Realistically you didn't really have anything to be mad about, it was the wasteland after all so of course nobodys gonna be upfront or honest so you really shouldn't have been surprised when he jilted you and skipped town with three quarters of your radaway. He at least had the decency to leave you some caps but overall your profits took a hit because of the whole debacle. Well that and your pride. But that wasn't really what you were mad about, no not at all, you were upset because you wanted him, pure and simple. It was all encompassing and ate at you every time you even thought about his weathered face and dangerous demeanor. Sure he was mean but you always liked it when men had some bite, it was more of a snark anyway.
James offering you your drink pulled you out of yourself. You took your whiskey in hand and knocked it back, willing your face to not scrunch up at the harsh feeling it left in your throat. Speaking of keeping cool, you were having an increasingly hard time ignoring the stare Cooper was burning into the back of your head. Taking a deep breath and sliding your caps onto the countertop you slowly turned in your seat. As suspected he was just staring at you, his body relaxed and languid in his chair, drink held loosely in our and and a smoke in the other while his eyes pinned you with a stare that made you feel like you were on fire. You watched him as he clicked his teeth together and tilted his head to the side, motioning you over. Again you felt anger welling up underneath your skin at his smug attitude, yet that wasn't the only thing that was itching at you.
It didn't help that he downright grinned when you stood up and wandered over to him. You chose to stand in front of him, a little to the left of his legs but enough to be directly in his line of sight, hands crossed over your chest, displaying your displeasure.
"Aw it ain't gotta be like that sweetheart. It ain't like I did nothing untoward."
He said playfully as he leaned forward and set his glass on the table.
"Yeah nothing but stealing my shit. Totally normal friendly behavior."
You retorted, cocking your hip, knocking against his crossed legs at the thigh.
"You still owe me for that by the way. Not too pleased to have been robbed, especially after giving you some of my supplies on the house."
His eyes followed the line of your body down to where your hip touched him, giving you a brazen up and down that had you barely suppressing a shiver.
He took a long drag from his cigarette before he spoke again, eyes never leaving yours.
"You and I both know that ain't what this is 'bout darlin. You're mad because I left you high and dry."

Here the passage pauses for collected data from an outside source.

(* ===== verification/ValidateFacts.v ===== *)
(** * What the validating webhook admits

    Each check of [Validate] against a declarative condition, and the review
    against their conjunction. *)

From stdpp Require Import base decidable list gmap sets strings sorting.
From Stdlib Require Import Lia ZArith Bool Ascii String.
From S2P Require Import Prelude RustStr Kube Envelope Validate.

(** ** Checks as results *)

Lemma deny_if_ok b m : deny_if b m = Ok () ↔ b = false.
Proof. by destruct b. Qed.

Lemma bind_unit_ok {A} (r : result string unit) (k : result string A) a :
  (r ≫= λ _, k) = Ok a ↔ r = Ok () ∧ k = Ok a.
Proof. destruct r as [[]|]; cbn; naive_solver. Qed.

Lemma map_err_ok {A} (f : string → string) (r : result string A) a : map_err f r = Ok a ↔ r = Ok a.
Proof. destruct r; cbn; naive_solver. Qed.

Lemma ok_or_ok {A} (o : option A) (e : string) a : ok_or o e = Ok a ↔ o = Some a.
Proof. destruct o; cbn; naive_solver. Qed.

Lemma check_each_ok {A} (f : A → result string unit) l : check_each f l = Ok () ↔ Forall (λ x, f x = Ok ()) l.
Proof.
  unfold check_each. induction l as [|x l IH]; [cbn; split; [constructor|done]|].
  rewrite Forall_cons, <-IH. cbn. destruct (f x) as [[]|]; cbn; naive_solver.
Qed.

(** A search that denies what it finds. *)
Lemma find_none_ok {A} (f : A → bool) l (g : A → string) :
  match List.find f l with Some x => Err (g x) | None => Ok () end = Ok () ↔ Forall (λ x, f x = false) l.
Proof.
  induction l as [|x l IH]; cbn; [split; [constructor|done]|].
  rewrite Forall_cons, <-IH. destruct (f x); naive_solver.
Qed.

Lemma existsb_none {A} (f : A → bool) l : existsb f l = false ↔ Forall (λ x, f x = false) l.
Proof.
  induction l as [|x l IH]; cbn; [split; [constructor|done]|]. by rewrite orb_false_iff, Forall_cons, IH.
Qed.

Lemma existsb_in (x : string) l : existsb (String.eqb x) l = true ↔ x ∈ l.
Proof.
  rewrite existsb_exists. setoid_rewrite <-list_elem_of_In. setoid_rewrite String.eqb_eq. naive_solver.
Qed.

Lemma existsb_not_in (x : string) l : existsb (String.eqb x) l = false ↔ x ∉ l.
Proof. rewrite <-existsb_in. by destruct (existsb _ l). Qed.

Lemma first_name_None (s : gset string) : first_name s = None ↔ s = ∅.
Proof.
  unfold first_name. split.
  - intros Hn. destruct (btree_str_iter (gset_to_gmap () s)) as [|[k []] l] eqn:E; [|done].
    apply leibniz_equiv, elem_of_equiv_empty. intros x Hx.
    assert ((x, ()) ∈ btree_str_iter (gset_to_gmap () s)) as Hi.
    { apply elem_of_btree_str_iter. by apply lookup_gset_to_gmap_Some. }
    rewrite E in Hi. by apply not_elem_of_nil in Hi.
  - intros ->. done.
Qed.

Lemma first_name_Some (s : gset string) n : first_name s = Some n → n ∈ s.
Proof.
  unfold first_name. destruct (btree_str_iter (gset_to_gmap () s)) as [|[k []] l] eqn:E; [done|]. intros [= <-].
  assert ((k, ()) ∈ btree_str_iter (gset_to_gmap () s)) as Hi by (rewrite E; left).
  by apply elem_of_btree_str_iter, lookup_gset_to_gmap_Some in Hi as [? _].
Qed.
Lemma sandboxed_env cfg w e :
  e ∈ flat (c_env (sandbox_worker cfg w)) →
  e ∈ flat (c_env w) ∨ e = mkEnvVar "WORKER_NET_MODE" (Some "transparent-external") None ∨
  e = mkEnvVar "NODE_EXTRA_CA_CERTS" (Some "/var/run/guard-proxy-ca/ca.pem") None.
Proof.
  unfold sandbox_worker. cbv zeta. cbn [c_env]. rewrite flat_some.
  intros [[He| ->]%upsert_env_elem| ->]%upsert_env_elem; [left|by auto|by auto].
  destruct (has_overlay _); [done|]. by apply list_elem_of_In, filter_In in He as [?%list_elem_of_In _].
Qed.

Lemma rendered_env_allowed p cfg name overrides e :
  deployable p → Forall (λ kv, plain kv.2) overrides →
  e ∈ flat (c_env (sandbox_worker cfg (render_worker p name overrides))) → env_allowed p e.
Proof.
  intros Hd Ho [He|[-> | ->]]%sandboxed_env.
  2-3: apply plain_allowed; intros prefix Hp; repeat (apply elem_of_cons in Hp as [-> |Hp]; [done|]);
    by apply not_elem_of_nil in Hp.
  cbn [render_worker c_env] in He. rewrite flat_some in He. rewrite Forall_forall in Ho.
  apply merge_env_elem in He as [[He|(kv & Hkv & ->)]%merge_env_elem|(kv & Hkv & ->)].
  - apply own_allowed; [|done]. intros v Hv. by apply (dp_env p Hd e).
  - apply plain_allowed. by apply Ho.
  - apply plain_allowed. by apply (dp_preflight p Hd).
Qed.

(** *** The rendered spec *)

Lemma pod_spec_ok p name overrides pspec :
  pod_spec p name overrides = Ok pspec →
  pspec = mkPodSpec (render_worker p name overrides :: flat (pr_containers p))
        (pr_init_containers p) (pr_volumes p) None None None None (Some false) (Some false)
        (pr_service_account_name p) (pr_node_selector p) (pr_runtime_class_name p)
        (pr_affinity p) (pr_tolerations p) (profile_priority_class p) (Some "Never")
        (pr_image_pull_secrets p) ∅.
Proof. unfold pod_spec. by intros (_ & _ & [= <-])%bind_ok. Qed.
(* ===== verification/SpawnFacts.v ===== *)
(** * Jobs: handles, drift and queues

    What the dispatcher guarantees of the Jobs it keeps: a handle names its
    run, a rebuilt Job conforms to its profile, and the queue of a profile
    stays within its cap and in order. *)

From stdpp Require Import base decidable list gmap sets strings sorting.
From Stdlib Require Import Lia ZArith Bool Ascii String.
From S2P Require Import Prelude RustStr Json Kube Envelope Validate ValidateFacts Spawn Admission.

(** ** Handles *)

(** A handle that was formatted for a name without a slash is read back as that
    name and session. *)
Theorem handle_roundtrip name session :
  contains_char (Ascii.eqb "/"%char) name = false →
  handle_parse (handle_format name session) =
  mkHandle name (s ← session; if is_empty s then None else Some s).
Proof.
  intros Hn. rewrite contains_char_all in Hn. apply negb_false_iff in Hn. unfold handle_parse, handle_format.
  destruct (s ← session; if is_empty s then None else Some s) as [s|] eqn:Es.
  - replace (strip_prefix "jobs/" _) with (Some (name ++s String "/" s)) by (symmetry; by apply strip_prefix_spec).
    cbn [default from_option id]. rewrite split_once_app by done.
    destruct session as [s'|]; [|done]. cbn in Es. destruct (is_empty s') eqn:Ee; [done|]. injection Es as ->.
    by rewrite Ee.
  - replace (strip_prefix "jobs/" _) with (Some name) by (symmetry; by apply strip_prefix_spec).
    cbn [default from_option id]. assert (split_once (Ascii.eqb "/"%char) name = None) as ->; [|done].
    clear -Hn. induction name as [|c name IH]; [done|]. cbn in Hn |- *. apply andb_true_iff in Hn as [Hc Hn].
    apply negb_true_iff in Hc. by rewrite Hc, IH.
Qed.

(** ** Drift *)

Section drift.
Context {json : JsonText}.

(** A template rendered from a profile, under annotations that name its worker
    and posture, does not drift from it. *)
Lemma rendered_no_drift p overrides pspec m :
  pod_spec p (profile_worker_name p) overrides = Ok pspec →
  annotation m ANNOTATION_WORKER_CONTAINER = Some (profile_worker_name p) →
  from_annotation (annotation m ANNOTATION_POSTURE) = Some (profile_posture p) →
  template_drift (mkTemplate (Some m) (Some pspec)) p = None.
Proof.
  intros Hr Hw Hp. pose proof (tolerations_own p _ overrides pspec false Hr) as Htol. apply pod_spec_ok in Hr.
  unfold template_drift, template_meta. cbn [pt_metadata pt_spec default from_option id mbind option_bind].
  rewrite Hw. rewrite Hr at 1. cbn [sp_containers List.find default from_option id]. cbn [render_worker c_name].
  rewrite String.eqb_refl. cbn [mbind option_bind].
  assert ((_ ← check_template_conformance pspec (render_worker p (profile_worker_name p) overrides) p;
           check_posture_annotation m p) = Ok ()) as ->; [|done].
  rewrite bind_unit_ok. split; [|by apply check_posture_annotation_ok]. unfold check_template_conformance.
  rewrite !bind_unit_ok, check_common_ok, check_affinity_ok, check_tolerations_ok, check_priority_class_ok.
  split_and!; [by rewrite Hr|left; by rewrite Hr|done|left; by rewrite Hr].
Qed.

Lemma annotation_meta name labels annots k : annotation (meta name labels annots) k = annots !! k.
Proof. done. Qed.
(* ===== verification/ClusterFacts.v ===== *)
(** * What the dispatcher does to the cluster

    Safety of a dispatch and of a reconciliation, for every sequence of
    answers. *)

From stdpp Require Import base decidable list gmap sets strings sorting.
From Stdlib Require Import Lia ZArith Bool Ascii String.
From S2P Require Import Prelude RustStr Json Prog Kube Envelope Validate Spawn Admission SpawnFacts Cluster.

(** ** Traces *)

Definition is_created (e : event) : bool :=
  match e with existT (OCreate _) (Ok _) => true | _ => false end.

Definition creations (tr : list event) : nat := List.length (List.filter is_created tr).

Lemma creations_snoc tr e : creations (tr ++ [e]) = (creations tr + if is_created e then 1 else 0)%nat.
Proof. unfold creations. rewrite List.filter_app, length_app. cbn. by destruct (is_created e). Qed.

(** No live Job of the name was there when it was read. *)
Definition unclaimed (pre : list event) (name : string) : Prop :=
  (∃ message, ev (OGet name) (Err (ApiError 404 message)) ∈ pre) ∨
  ∃ job, ev (OGet name) (Ok job) ∈ pre ∧ live job = false.

(** A Job of the name was read as ended before it is deleted, and only that
    Job is; a dispatch is registered only after its name was read as
    unclaimed, and a Job is created only after its dispatch was registered. *)
Definition justified (pre : list event) (e : event) : Prop :=
  match projT1 e with
  | ODelete name uid =>
    ∃ job, ev (OGet name) (Ok job) ∈ pre ∧ live job = false ∧ uid = om_uid (j_metadata job)
  | OCreate job =>
    ∃ req, ev (ORegister req) (Ok ()) ∈ pre ∧ job_name job = Some (rg_job_name req) ∧
      annotation (j_metadata job) ANNOTATION_DISPATCH_ID = Some (rg_dispatch_id req)
  | ORegister req => unclaimed pre (rg_job_name req)
  | _ => True
  end.

(** Every call of a trace is justified by the calls before it. *)
Definition careful_by (J : list event → event → Prop) (tr : list event) : Prop :=
  ∀ pre e post, tr = pre ++ e :: post → J pre e.

Lemma careful_by_nil J : careful_by J [].
Proof. intros pre x post Heq. by destruct pre. Qed.

Lemma careful_by_snoc J tr e : careful_by J (tr ++ [e]) ↔ careful_by J tr ∧ J tr e.
Proof.
  split.
  - intros Hc. split; [|by apply (Hc tr e [])].
    intros pre x post ->. apply (Hc pre x (post ++ [e])). by rewrite <-app_assoc.
  - intros [Hc He] pre x post Heq. destruct post as [|y post _] using rev_ind.
    + apply app_inj_tail in Heq as [-> ->]. done.
    + rewrite app_comm_cons, app_assoc in Heq. apply app_inj_tail in Heq as [-> _]. by eapply Hc.
Qed.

You didn't know what to say, the way he said it was so matter-o-factly, like he was making fun of you. Yet the look on his face was damn near salacious. You felt naked, uncomfortable and unbearably angry that he had the absolute gall to even say something like that. Before you could even think about raising your hand to slap him you felt pressure on the small of your back your whole body suddenly tipping forward. Just as quick as you fell, you were hauled up into Coopers lap. Some part of your brain registered that he had kicked you but the rest of it was focused on the sudden close proximity and the gloved hand that had made its way to your hip. You watched him through your lashes as he worked his cigarette in his mouth before he exhaled, leaving you in a haze that burned your nostrils.
"So how 'bout we cut the shit and you let me show you what you've been missing out on?"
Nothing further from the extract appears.